Hace cinco años, Daniela Duarte (45) y Elizette Fedullo (25) identificaron una posibilidad negocio: que el turismo náutico sea disfrutado por uruguayos y extranjeros. “Montevideo se merecía algo así”, sostiene la directora del emprendimiento, Daniela Duarte.
El proyecto de Open Coast comenzó en el año 2009 y se trabajó con varias organizaciones de apoyo. Primero fue de la mano de Dinapyme y Fundasol, hasta llegar a la Agencia Nacional de Investigación e Innovación (ANII), donde “el trabajo fue súper interesante porque no existía un emprendimiento de éstas características con la visión de turismo nacional e internacional y la apuesta en una capacidad amplia como para organizar excursiones y poder llegar a la modalidad de comercialización que hoy propone” recuerda Duarte.
Puesta a punto
Open Coast (www.opencoast.com.uy) se convirtió a partir del 2010 en la primera empresa uruguaya en brindar servicios de turismo náutico con contenido ecológico, histórico y cultural. Los paseos río abajo por el Santa Lucía comenzaron con la adquisición de la embarcación a la que llamaron Compass Rose, un monocasco de 17 metros de eslora, construido enteramente en aluminio naval.
“Lo compramos en Tampa en el Estado de Florida, EEUU y debimos realizar todo el proceso de adaptarlo, habilitarlo y cambiar de bandera, trámite que es lento e involucra a diferentes organismos. Finalmente a inicios del 2012 pudimos comenzar a pasear por el Santa Lucía a 46 pasajeros”, recordó Duarte.

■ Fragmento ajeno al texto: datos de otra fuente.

(* ===== verification/ValueRoundTrip.v ===== *)
(** * Encoded values are read back *)
From S2P Require Import Prelude Bytes Wide Decimal DecimalFacts Values ValueCodec ValueCodecFacts.
Open Scope Z_scope.

#[local] Arguments to_le : simpl never.

(** Decides the comparisons of a known tag. *)
Ltac decide_tag :=
  lazy beta iota delta [Z.eqb Pos.eqb RDF_IRI RDF_BLANK_NODE RDF_LITERAL TAG_NULL TAG_BOOL TAG_INT64 TAG_FLOAT64
    TAG_STRING TAG_BYTES TAG_DATE TAG_TIME TAG_TIMESTAMP TAG_ZONED_DATETIME TAG_DURATION TAG_LIST TAG_MAP TAG_VECTOR
    TAG_PATH TAG_GCOUNTER TAG_ON_COUNTER TAG_DECIMAL TAG_RDF_TERM].

(** ** Sequences *)

Lemma reads_repeat {A} (d : Decoder A) l parts : Forall2 (λ x p, reads d p x) l parts →
  reads (Decoder.repeat (length l) d) (concat parts) l.
Proof.
  induction 1 as [|x p l parts Hx _ IH]; cbn [length Decoder.repeat concat]; [apply reads_ret|].
  eapply reads_bind; [exact Hx|]. by apply (reads_fmap _ _ _ (cons x)).
Qed.

(** Parts of a least length have at least that length together. *)
Lemma concat_len {A} (P : A → list Z → Prop) k l parts : Forall2 P l parts →
  (∀ x p, P x p → k ≤ len p) → len l * k ≤ len (concat parts).
Proof.
  intros HF Hk. unfold len in *. induction HF as [|x p l parts Hx _ IH]; cbn [length concat]; [lia|].
  rewrite length_app. specialize (Hk x p Hx). lia.
Qed.

(** The previous key comes before all the keys. *)
Definition before (previous : option (list Z)) (keys : list (list Z)) : Prop :=
  match previous with Some p => Forall (str_lt p) keys | None => True end.

Lemma reads_check what previous key at_ : before previous [key] → reads (Decoder.check_increasing what previous key at_) [] tt.
Proof.
  unfold Decoder.check_increasing. destruct previous as [p|]; cbn [before]; [|intros; apply reads_ret].
  intros H. apply Forall_cons in H as [H _]. rewrite (lex_cmp_opp p key). assert (lex_cmp p key = Lt) as -> by exact H. apply reads_ret.
Qed.

Lemma before_head previous k keys : before previous (k :: keys) → before previous [k].
Proof. destruct previous; [|done]. cbn [before]. rewrite Forall_cons, Forall_singleton. by intros [? _]. Qed.

(** The bytes of an entry of a map. *)
Definition entry_bytes (depth : nat) (e : list Z * Value.t) : result encode_error (list Z) :=
  key ← put_str e.1 "map key"; item ← encode_nested e.2 depth; Ok (key ++ item).

Lemma entry_bytes_ok depth e p : entry_bytes depth e = Ok p →
  Value.is_u32 (len e.1) ∧ ∃ q, encode_nested e.2 depth = Ok q ∧ p = (to_le 4 (len e.1) ++ e.1) ++ q.
Proof.
  unfold entry_bytes. destruct (put_str e.1 _) as [k|] eqn:Ek; cbn [mbind result_bind]; [|done].
  destruct (encode_nested e.2 depth) as [q|] eqn:Eq; cbn [mbind result_bind]; [|done]. intros [= <-].
  apply put_str_ok in Ek as [-> ?]. eauto.
Qed.

Lemma reads_map_entries (d : Decoder Value.t) previous entries parts :
  StronglySorted str_lt entries.*1 → before previous entries.*1 →
  Forall2 (λ e p, ∃ q, Value.is_u32 (len e.1) ∧ utf8_valid e.1 = true ∧ p = (to_le 4 (len e.1) ++ e.1) ++ q ∧ reads d q e.2) entries parts →
  reads (Decoder.map_entries (length entries) d previous) (concat parts) entries.
Proof.
  intros Hs Hb HF. revert previous Hs Hb.
  induction HF as [|[k v] p l parts (q & Hk & Hu & -> & Hq) _ IH]; intros previous Hs Hb.
  { apply reads_ret. }
  cbn [length Decoder.map_entries concat fmap list_fmap fst snd] in *. apply reads_position. intros at_.
  inversion Hs as [|? ? Hs' Hall]; subst. rewrite <- !app_assoc, app_assoc.
  eapply reads_bind; [by apply reads_str|]. eapply reads_bind_check; [by eapply reads_check, before_head|].
  eapply reads_bind; [exact Hq|]. apply (reads_fmap _ _ _ (cons (k, v))). by apply IH.
Qed.

(** ** Counters *)

Definition replica_bytes (e : list Z * Z) : result encode_error (list Z) :=
  replica ← put_str e.1 "counter replica"; Ok (replica ++ to_le 8 e.2).

Lemma replica_bytes_ok e p : replica_bytes e = Ok p →
  Value.is_u32 (len e.1) ∧ p = (to_le 4 (len e.1) ++ e.1) ++ to_le 8 e.2.
Proof.
  unfold replica_bytes. destruct (put_str e.1 _) as [k|] eqn:Ek; cbn [mbind result_bind]; [|done]. intros [= <-].
  apply put_str_ok in Ek as [-> ?]. done.
Qed.
Lemma accepted_bytes_encode_again_witness :
  Value.ok (Value.Date (-1)) ∧ (1 < 6 ≤ 6)%nat ∧ ∃ bytes, encode_value (Value.Date (-1)) [] = (Ok tt, bytes) ∧ length bytes = 5%nat ∧
    (no_language (Value.Date (-1)) = true → bytes = [6; 255; 255; 255; 255]).
Proof.
  apply (accepted_bytes_encode_again [0; 6; 255; 255; 255; 255] 1 (Value.Date (-1)) 6).
  - repeat constructor; unfold is_byte; lia.
  - simpl. lia.
  - vm_compute. reflexivity.
Defined.

Lemma property_history_encodes_witness :
  is_ok (encode_value (Value.List [Value.List [Value.Int64 3; sample]]) []).1 = true.
Proof.
  apply (property_history_encodes [(3, sample)] []); [|vm_compute; reflexivity].
  constructor; [split; vm_compute; reflexivity|constructor].
Defined.
Lemma write_chunk_spec m bytes w d given kept content r w' d' : writer_ok w d given kept content → chunk_ok m bytes →
  write_chunk cipher m bytes (w, d) = (r, (w', d')) →
  ∃ given' log, writer_ok w' d' given' kept (content ++ log) ∧ same_section w w' ∧
    match r with Ok _ => ∃ s v, current w = Some (s, v) ∧ log = [(s, v, m, bytes)] | Err _ => log = [] end.
Proof.
  intros Hw Hok Hs. unfold write_chunk in Hs. step Hs cur s1 Hcur.
  { apply current_spec in Hcur as [Heq _]. injection Heq as <- <-. exists given, []. by rewrite app_nil_r. }
  apply current_spec in Hcur as [-> [([s v] & Hcur & [= ->])|[e ?]]]; [|done].
  step Hs u s1 Hnew; [|destruct s1 as [w1 d1]]; eapply new_identity_spec in Hnew as (-> & Hw1 & Ew1 & Hid); [|exact Hw|exact Hcur| |exact Hw|exact Hcur].
  { exists given, []. rewrite app_nil_r. split_and!; [done| |done]. rewrite Ew1. done. }
  destruct u. destruct (Hid eq_refl) as [Hknown Hfree]. clear Hid.
  assert (Hss : same_section w w1) by (by rewrite Ew1).
  assert (Hcur1 : current w1 = Some (s, v)) by (by rewrite Ew1).
  assert (Hfree1 : identity_free w1 s (ChunkMeta.identity m)) by (by rewrite Ew1).
  assert (Hv : is_byte v) by (destruct (wk_seen _ _ _ _ _ _ _ _ Hw) as (? & _ & _ & Hc); by apply (Hc s v)).
  pose proof Hok as [Hmok Hlen].
  destruct (decide (bytes = [])) as [->|Hne].
  - (* a chunk without bytes takes no page *)
    step Hs st s2 Hst; [done|]. injection Hst as <- <-. injection Hs as <- <- <-.
    exists given, [(s, v, m, [])]. split_and!; [|done|eauto].
    eapply (wk_push cipher d0 spared w1 d given kept content
      (DirectoryEntry.mk s v m 0 0 (hash []) (DirectoryEntry.flags_for s (ChunkMeta.kind m))) (s, v, m, []) v); try done; simpl; try lia.
    + split; [|done]. unfold DirectoryEntry.ok. simpl. unfold is_u64. pose proof (hash_range []). split_and!; try done; try lia.
    + intros e0 ?. by left.
    + by rewrite app_nil_r.
  - step Hs st s2 Hst.
    { destruct (store_spec _ _ _ _ _ _ _ _ _ _ Hw1 Hne Hlen Hst) as (given' & Hw2 & Hsub & Hres).
      exists given', []. rewrite app_nil_r, Hres. split_and!; [done| |done]. rewrite Ew1. done. }
    destruct s2 as [w2 d2]. destruct (store_spec _ _ _ _ _ _ _ _ _ _ Hw1 Hne Hlen Hst) as (given' & Hw2 & Hsub & Hres).
    destruct Hres as (run & Ew2 & Hrun & Hfresh & Hpl).
    destruct (placed_entry (view d2) s v m bytes st run Hok Hv Hpl ltac:(lia)) as (Heok & Hdesc & Erun).
    injection Hs as <- <- <-. exists given', [(s, v, m, bytes)]. split_and!; [|by rewrite Ew2, Ew1|eauto].
    set (e := DirectoryEntry.mk _ _ _ _ _ _ _) in *.
    assert (Hpos : 0 < DirectoryEntry.length e) by apply Hpl.
    eapply (wk_push cipher d0 spared (set_pages (pages w2) w1) d2 given' kept content e (s, v, m, bytes) v); try done; simpl.
    + intros _ p. rewrite Erun. apply Hfresh.
    + intros _. left. by rewrite Erun.
    + intros e0 ?. by left.
    + by rewrite Ew2.
    + rewrite decide_True by done. by rewrite Ew2, Erun.
    + by rewrite Ew2.
    + by rewrite Ew2.
    + by rewrite Ew2.
    + by rewrite Ew2.
    + by rewrite Ew2.
Qed.

(** ** Chunks taken over *)

Lemma holders_two p (es : list DirectoryEntry) e1 e2 : e1 ∈ es → e2 ∈ es → e1 ≠ e2 →
  holds p (DirectoryEntry.run e1) = true → holds p (DirectoryEntry.run e2) = true → (2 ≤ holders p (map DirectoryEntry.run es))%nat.
Proof.
  intros (l1 & l2 & ->)%list_elem_of_split H2 Hne Hp1 Hp2. rewrite map_app, holders_app. simpl. rewrite Hp1.
  assert (Hx : e2 ∈ l1 ∨ e2 ∈ l2) by (apply elem_of_app in H2 as [?|[->|?]%elem_of_cons]; [by left|done|by right]).
  assert (Hpos : ∀ l, e2 ∈ l → (0 < holders p (map DirectoryEntry.run l))%nat).
  { intros l Hl. apply holders_pos. exists (DirectoryEntry.run e2). split; [|done]. by apply (list_elem_of_fmap_2 DirectoryEntry.run). }
  destruct Hx as [Hx|Hx]; apply Hpos in Hx; lia.
Qed.

Lemma used_runs_two p rd e1 e2 : e1 ∈ entries rd → e2 ∈ entries rd → e1 ≠ e2 →
  holds p (DirectoryEntry.run e1) = true → holds p (DirectoryEntry.run e2) = true → (2 ≤ holders p (used_runs rd))%nat.
Proof.
  intros H1 H2 Hne Hp1 Hp2. unfold used_runs. rewrite holders_app, holders_nonempty, holders_app.
  pose proof (holders_two p (entries rd) e1 e2 H1 H2 Hne Hp1 Hp2). lia.
Qed.

Lemma key_not_written w d given kept content s i : writer_ok w d given kept content → identity_free w s i →
  (s, i) ∉ map key (written w).
Proof.
  intros Hw Hfree (e & Hk & He)%list_elem_of_fmap. destruct (wk_seen _ _ _ _ _ _ _ _ Hw) as (seen & Hs & _).
  destruct (check_entries_spec _ _ _ Hs) as (_ & H2 & _). destruct (H2 e He) as (ids & Hl & Hin).
  pose proof (f_equal fst Hk : s = DirectoryEntry.section_type e) as ->. rewrite <- Hk in Hin. by apply (Hfree _ _ _ Hs Hl).
Qed.

(** The spared pages still hold what they held at the start. *)
Lemma spared_agree w d given kept content : writer_ok w d given kept content → agree spared (view d0) (view d).
Proof.
  intros Hw. apply (untouched_agree given); [apply (wk_view _ _ _ _ _ _ _ _ Hw)|]. intros p Hp.
  pose proof (wk_accounted _ _ _ _ _ _ _ _ Hw p) as Ha. rewrite holders_app in Ha. destruct (_ && _); lia.
Qed.

(** The pages of a chunk of the image followed that was not taken yet. *)
Lemma kept_fresh w d given kept content id rd e : writer_ok w d given kept content → following w = Some (id, rd) → e ∈ entries rd →
  0 < DirectoryEntry.length e → key e ∉ map key (written w) →
  ∀ p, holds p (DirectoryEntry.run e) = true → holders p (runs w) = 0%nat.
Proof.
  intros Hw Hf He Hl Hk p Hp. destruct (holders p (runs w)) eqn:E; [done|]. exfalso.
  destruct (wk_following _ _ _ _ _ _ _ _ Hw _ _ Hf) as [old Ho].
  assert (Hu : (0 < holders p (used_runs rd))%nat) by (apply holders_pos; eauto using used_run_elem).
  pose proof (fo_spared _ _ _ _ _ Ho p) as Hs. pose proof (wk_accounted _ _ _ _ _ _ _ _ Hw p) as Ha. rewrite holders_app in Ha.
  destruct (proj1 (holders_pos p (runs w)) ltac:(lia)) as (r & Hr & Hpr).
  destruct (wk_origin _ _ _ _ _ _ _ _ Hw r Hr) as [Hg|(e1 & He1 & ->)].
  - assert (0 < holders p given)%nat by (apply holders_pos; eauto). destruct (_ && _); lia.
  - destruct (wk_kept _ _ _ _ _ _ _ _ Hw e1 He1) as (_ & Hk1 & id' & rd' & Hf' & Hin'). rewrite Hf in Hf'. simplify_eq.
    assert (e1 ≠ e) by (intros ->; done). pose proof (used_runs_two p rd' e1 e Hin' He ltac:(done) Hpr Hp).
    pose proof (fo_disjoint _ _ _ _ _ Ho p). lia.
Qed.

Definition moved (e : DirectoryEntry) (off : Z) : DirectoryEntry :=
  DirectoryEntry.mk (DirectoryEntry.section_type e) (DirectoryEntry.section_version e) (DirectoryEntry.meta e) off
    (DirectoryEntry.length e) (DirectoryEntry.crc e)
    (DirectoryEntry.flags_for (DirectoryEntry.section_type e) (ChunkMeta.kind (DirectoryEntry.meta e))).

Lemma moved_same e : entry_ok e → moved e (DirectoryEntry.offset e) = e.
Proof. intros [_ Hf]. unfold moved. rewrite <- Hf. by destruct e. Qed.

Lemma set_pages_same w d given kept content a : writer_ok w d given kept content → a = pages w → writer_ok (set_pages a w) d given kept content.
Proof. intros Hw ->. by apply (wk_same _ _ _ w _ d). Qed.

(** Stored bytes copied to another place are the same chunk. *)
Lemma stores_moved f f' e plain off stored : 0 < DirectoryEntry.length e → stores cipher f e plain →
  stored = field (Z.to_nat (DirectoryEntry.offset e)) (Z.to_nat (DirectoryEntry.length e)) f →
  off mod PAGE_SIZE = 0 → DATA_START_PAGE * PAGE_SIZE ≤ off → off + DirectoryEntry.length e ≤ u64_max →
  off + DirectoryEntry.length e ≤ Z.of_nat (length f') →
  field (Z.to_nat off) (Z.to_nat (DirectoryEntry.length e)) f' = stored → stores cipher f' (moved e off) plain.
Proof.
  intros Hl Hs -> Hm Hd Hu Hlen Hf. unfold stores in *. cbn [DirectoryEntry.offset DirectoryEntry.length DirectoryEntry.crc moved].
  assert (E : (DirectoryEntry.length e =? 0) = false) by (apply Z.eqb_neq; lia). rewrite E in *.
  destruct Hs as (_ & _ & _ & Hh & Hc). rewrite Hf. split_and!; [done|done|lia|done|done].
Qed.

(** What [place_reused] leaves: the chunk where it is, or copied into pages
    handed out, or an error and nothing but pages taken. *)
Definition reused (w : CheckpointWriter) (e : DirectoryEntry) (kept : list DirectoryEntry) (content : list chunk) (plain : list Z)
    (r : result write_error Z) (w' : CheckpointWriter) (d' : Disk) : Prop :=
  ∃ given', writer_ok (set_pages (pages w') w) d' given' kept content ∧
    match r with
    | Err _ => w' = set_pages (pages w') w
    | Ok off => runs w' = runs w ++ (if decide (0 < DirectoryEntry.length e) then [DirectoryEntry.run (moved e off)] else []) ∧
        written w' = written w ∧ identities w' = identities w ∧ same_section w w' ∧
        is_u64 off ∧ stores cipher (view d') (moved e off) plain ∧
        (0 < DirectoryEntry.length e → ∀ p, holds p (DirectoryEntry.run (moved e off)) = true → holders p (runs w) = 0%nat) ∧
        (0 < DirectoryEntry.length e → DirectoryEntry.run (moved e off) ∈ given' ∨ off = DirectoryEntry.offset e)
    end.

(** The chunk stays in its pages. *)
Lemma reused_stays w e d given kept content plain id rd r w' d' : writer_ok w d given kept content → following w = Some (id, rd) →
  e ∈ entries rd → entry_ok e → 0 < DirectoryEntry.length e → stores cipher (view d) e plain → key e ∉ map key (written w) →
  (_ ← change_writer (push_run (DirectoryEntry.run e)); mret (DirectoryEntry.offset e)) (w, d) = (r, (w', d')) →
  reused w e kept content plain r w' d'.
Proof.
  intros Hw Hfol He Hok Hl Hst Hkey Hp. injection Hp as <- <- <-. exists given. rewrite decide_True, moved_same by done.
  split; [by apply (wk_same _ _ _ w _ d)|]. split_and!; try done; [apply Hok| |by right]. intros _. by eapply kept_fresh.
Qed.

La primera idea fue construir su barco en Uruguay, pero no fue posible porque solo se realizan embarcaciones pequeñas como lanchas o barcazas muy grandes como las destinadas a la planta de UPM, pero “no algo de mediano porte y buen confort como Compass Rose”.
Paseos a Medida
El emprendimiento presenta paseos náuticos con frecuencias habituales los sábados y domingos de todo el año, con tours para particulares por los Humedales del Río Santa Lucía, Parador Tajes y en la época de verano el “Paseo de los Atardeceres”, con diferentes propuestas para cada mes. En noviembre la invitación es atardecer en el río. “Se puede navegar tranquilos durante todo el año porque el río es muy calmo aunque dependemos mucho de las condiciones climáticas” explicó Duarte.

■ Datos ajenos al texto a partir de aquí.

(** Cutting the file at the end of its image. *)
Lemma good_cut sl im f e : sl = 0 ∨ sl = 1 → good_file sl im [] f → Forall (λ r, 0 < count r) (im_runs im) → image_end (im_runs im) = Ok e →
  good_file sl im [] (resize (Z.to_nat e) 0 f) ∧ pending_ok (im_runs im) sl [] (Cut e) ∧
  page (slot_page (1 - sl)) (resize (Z.to_nat e) 0 f) = page (slot_page (1 - sl)) f.
Proof.
  intros Hsl Hg Hc He. pose proof (g_images _ _ _ _ _ _ Hg im (list_elem_of_here _ _)) as Hheld. destruct (holds_image_used _ _ _ _ _ Hheld) as [a Ha].
  assert (Hrange : Forall in_range (im_runs im)).
  { assert (Hi : is_ok (from_used (im_runs im)) = true) by (by rewrite Ha). apply from_used_accepts in Hi as [Hi _].
    rewrite Forall_forall in Hi, Hc |- *. intros r Hr. by apply Hi, Hc. }
  destruct (image_end_spec (im_runs im) Hrange) as (e' & He' & Hge & Hend); [eapply Forall_impl; [exact Hc|]; cbv beta; lia|].
  rewrite He in He'. injection He' as <-. pose proof page_bytes as Hpb. assert (He3 : (3 * PAGE_BYTES ≤ Z.to_nat e)%nat) by (unfold DATA_START_PAGE in Hge; lia).
  destruct (slot_page_range _ Hsl) as (Hs1 & Hs2 & Hs3 & Hs4).
  assert (Hk : ∀ i, (i < 3)%nat → page_kept i f (resize (Z.to_nat e) 0 f)) by (intros i Hi; apply page_kept_resize; nia).
  assert (Hpg : page (slot_page (1 - sl)) (resize (Z.to_nat e) 0 f) = page (slot_page (1 - sl)) f).
  { apply page_kept_eq; [apply Hs4|apply Hg|apply Hk, Hs4]. }
  split_and!; [|split; [exact Hge|exact Hend]|exact Hpg].
  eapply good_file_keep; [exact Hsl|exact Hg| |apply Hk; lia|apply Hk; lia| |].
  - rewrite length_resize. exact He3.
  - rewrite Hpg. apply Hg.
  - intros x [->|Hx%not_elem_of_nil]%elem_of_cons; [|done]. apply resize_agree; [unfold DATA_START_PAGE, PAGE_SIZE in Hge; lia|done].
Qed.
(** The choice between the slots. *)
Lemma active_header_choice sl cur maybe (slots : HeaderSlot * HeaderSlot) other : sl = 0 ∨ sl = 1 →
  slots = (if sl =? 0 then (Valid (im_header cur), other) else (other, Valid (im_header cur))) → other_ok cur maybe other →
  (∀ im, im ∈ maybe → DbHeaderV3.iteration (im_header im) = DbHeaderV3.iteration (im_header cur) + 1) →
  (active_header slots = Ok (Some (sl, im_header cur)) ∧ other_ok cur [] other) ∨
  ∃ im, im ∈ maybe ∧ other = Valid (im_header im) ∧ active_header slots = Ok (Some (1 - sl, im_header im)).
Proof.
  intros Hsl -> Ho Hit. destruct other as [| |h].
  - left. by destruct Hsl as [->| ->].
  - left. by destruct Hsl as [->| ->].
  - destruct Ho as [Hlt|(im & Him & ->)].
    + left. split; [|by left]. destruct Hsl as [->| ->]; simpl.
      * destruct (Z.ltb_spec (DbHeaderV3.iteration (im_header cur)) (DbHeaderV3.iteration h)); [lia|done].
      * by rewrite (proj2 (Z.ltb_lt _ _)).
    + right. exists im. split_and!; [done|done|]. specialize (Hit im Him). destruct Hsl as [->| ->]; simpl.
      * by rewrite (proj2 (Z.ltb_lt _ _)) by lia.
      * destruct (Z.ltb_spec (DbHeaderV3.iteration (im_header im)) (DbHeaderV3.iteration (im_header cur))); [lia|done].
Qed.

Section reopen.
Context `{FileEnv} (cipher : option Aes256Gcm) (fh : FileHeaderV3).
Context (Hfh : FileHeaderV3.ok fh) (Henc : FileHeaderV3.encrypted fh = bool_decide (is_Some cipher)).
Abbreviation inv := (inv cipher fh).
Abbreviation good_file := (good_file cipher fh).

Lemma not_old_format f : (3 * PAGE_BYTES ≤ length f)%nat → page 0 f = FileHeaderV3.encode fh →
  byte_at (read_prefix f (DATA_START_PAGE * PAGE_SIZE)) 4 = 3.
Proof.
  intros Hl Hp. set (prefix := read_prefix _ _). assert (E : prefix = page 0 f ++ drop PAGE_BYTES prefix).
  { unfold page, page_of. fold prefix. rewrite Nat.mul_0_l, drop_0. symmetry. apply take_drop. }
  rewrite E, Hp, file_encode_layout by apply Hfh. unfold file_fields. rewrite <- !app_assoc. reflexivity.
Qed.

A nivel corporativo, se ofrecen jornadas entresemana, durante el atardecer o a solicitud de la empresa que busque salir de la rutina con, por ejemplo, una fiesta en un barco. En la embarcación es posible generar juegos, bailes o escuchar música. A través de las jornadas de integración laboral se procura además incentivar a los trabajadores con actividades de recreación al aire libre. La opción también se adapta para la presentación de productos a clientes.
Misiones
Uno de los objetivos fundamentales del proyecto es brindar una nueva opción de ocio en Montevideo, que asocie el placer por el disfrute de la naturaleza y la navegación como algo permanente en el abanico de opciones. El emprendimiento fue declarado de interés departamental por la Intendencia de Montevideo y recibió el reconocimiento del Ministerio de Turismo (la información de la propuesta de Open Coast está en la web ministerial).

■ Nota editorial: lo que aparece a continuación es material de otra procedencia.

(** A stream from its first write to [finish]. *)
Lemma stream_written r s : is_ok (validate caps) = true → ChunkStreamWriter.finish write_chunk w = (r, s) →
  let all := pieces (Z.to_nat (max_bytes caps)) gid st 0 (concat datas) in
  match r with
  | Ok len => hand write_chunk all s0 = (Ok tt, s) ∧ len = Z.of_nat (length (concat datas)) ∧ Forall2 (λ d r, r = Ok (length d)) datas rs
  | Err e => ∃ e', e = SinkError e' ∧ hand write_chunk all s0 = (Err e', s)
  end.
Proof using Hcaps Hdatas Hw.
  intros Hv. pose proof (valid_caps Hv) as Hn. unfold ChunkStreamWriter.new in Hw. destruct (validate caps) as [u|e]; [|done].
  set (w0 := ChunkStreamWriter.mk _ _ _ _ _ _ _) in Hw.
  assert (H0 : streaming write_chunk (Z.to_nat (max_bytes caps)) gid st s0 w0 []) by (left; split; cbn; try done; by exists 0%nat, []).
  destruct (write_each_spec write_chunk _ Hn gid st s0 datas w0 [] rs w H0 Hdatas Hw) as [Hs Hr]. cbn [app] in Hs.
  intros Hf%(stream_finish_spec write_chunk _ Hn gid st s0 w _ r s Hs Hdatas). destruct r as [len|e]; [|exact Hf]. destruct Hf as (-> & He & Hh). split_and!; [done|done|]. by apply Hr.
Qed.

Lemma stream_refused e : validate caps = Err e → ChunkStreamWriter.finish write_chunk w = (Err (BadCaps e), s0) ∧ Forall (λ r, r = Err (BadCaps e)) rs.
Proof using Hw.
  intros Hv. unfold ChunkStreamWriter.new in Hw. rewrite Hv in Hw.
  assert (Hstay : ∀ ds w1, ChunkStreamWriter.error w1 = Some (BadCaps e) → ChunkStreamWriter.write_each write_chunk ds w1 = (map (λ _, Err (BadCaps e)) ds, w1)).
  { induction ds as [|d ds IH]; intros w1 He; [done|]. cbn [ChunkStreamWriter.write_each map]. unfold ChunkStreamWriter.write. rewrite He. by rewrite IH. }
  rewrite Hstay in Hw by done. injection Hw as <- <-. split; [done|]. by apply Forall_map, Forall_true.
Qed.
End whole_stream.

(** Streams are cut by size. However a stream is handed to its writer, the sink
    gets the pieces of the whole stream cut at the byte cap, and the length is
    reported; bad caps refuse every write and touch nothing, and an error of
    the sink is the one [finish] returns. *)
Theorem streams_are_cut_by_size {S E} (write_chunk : ChunkMeta → list Z → S → result E unit * S) s0 gid st caps datas :
  is_u64 (max_bytes caps) → Z.of_nat (length (concat datas)) < 2 ^ 64 →
  let '(rs, w) := ChunkStreamWriter.write_each write_chunk datas (ChunkStreamWriter.new s0 gid st caps) in
  let all := pieces (Z.to_nat (max_bytes caps)) gid st 0 (concat datas) in
  match validate caps, ChunkStreamWriter.finish write_chunk w with
  | Err e, r => r = (Err (BadCaps e), s0) ∧ Forall (λ r, r = Err (BadCaps e)) rs
  | Ok _, (Ok len, s) => hand write_chunk all s0 = (Ok tt, s) ∧ len = Z.of_nat (length (concat datas)) ∧ Forall2 (λ d r, r = Ok (length d)) datas rs
  | Ok _, (Err e, s) => ∃ e', e = SinkError e' ∧ hand write_chunk all s0 = (Err e', s)
  end.
Proof.
  intros Hu Hlen. destruct (ChunkStreamWriter.write_each _ _ _) as [rs w] eqn:Ew. destruct (validate caps) as [u|e] eqn:Hv; [|by eapply stream_refused].
  destruct (ChunkStreamWriter.finish write_chunk w) as [r s] eqn:Ef. eapply stream_written in Ef; [destruct r; exact Ef|done|done|exact Ew|by rewrite Hv].
Qed.

(** ** Reading *)

Section reading.
Import ChunkStreamReader.
Context {E : Type}.
Implicit Types (s : SectionSource E) (l : list (ChunkMeta * list Z)) (r : t E).

(** The source serves at [i] the piece [p], stored without a codec in at least
    its own bytes. *)
Definition serves_at s (i : nat) (p : ChunkMeta * list Z) : Prop :=
  chunks_ s !! i = Some p.1 ∧ ChunkMeta.codec p.1 = 0 ∧ fetch_ s i = Ok p.2 ∧ ∃ k, stored_length_ s i = Ok k ∧ Z.of_nat (length p.2) ≤ k.

(** The pieces of the stream are [l], in this order. *)
Definition serves s (gid st : Z) l : Prop := Forall2 (serves_at s) (indices (new s gid st)) l.

(** Where the piece at [k] starts when the pieces follow each other. *)
Definition start l (k : nat) : Z := Z.of_nat (length (concat (map snd (take k l)))).

Definition laid l : Prop := ∀ k p, l !! k = Some p → ChunkMeta.row_start p.1 = start l k.

(** Every piece but the last has a byte, and no more than the first. *)
Definition one_cut l : Prop := ∀ k p, l !! k = Some p → (S k < length l)%nat → ∃ p0, l !! 0%nat = Some p0 ∧ (0 < length p.2 ≤ length p0.2)%nat.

“En órbitas del Estado, se ha comenzado lentamente a impulsar el turismo náutico. Se está desarrollando ahora, de a poco. Los impulsores fuimos nosotros y ahora se está moviendo más. De todas formas consideramos que se requiere más inversión en Montevideo, mayor infraestructura” comentó Duarte.
Futuro Náutico
Duarte y Fedullo quieren ampliar la empresa y su alcance, ya que, según afirman, el proyecto en sí es mucho más ambiciosos del que se está desarrollando en la actualidad e incluye en el proyecto global travesías por la rambla y visitas a la Isla de Flores. Así fue pensado para que el negocio tuviera la rentabilidad correspondiente.
“La idea es estar durante el verano en la Rambla y el resto del año en el Río Santa Lucia. Sin embargo, hoy por hoy, no está la posibilidad por un tema de infraestructura principalmente en el puerto del Buceo, donde no hay amarras. Esa es nuestra proyección para el próximo año”, adelantaron.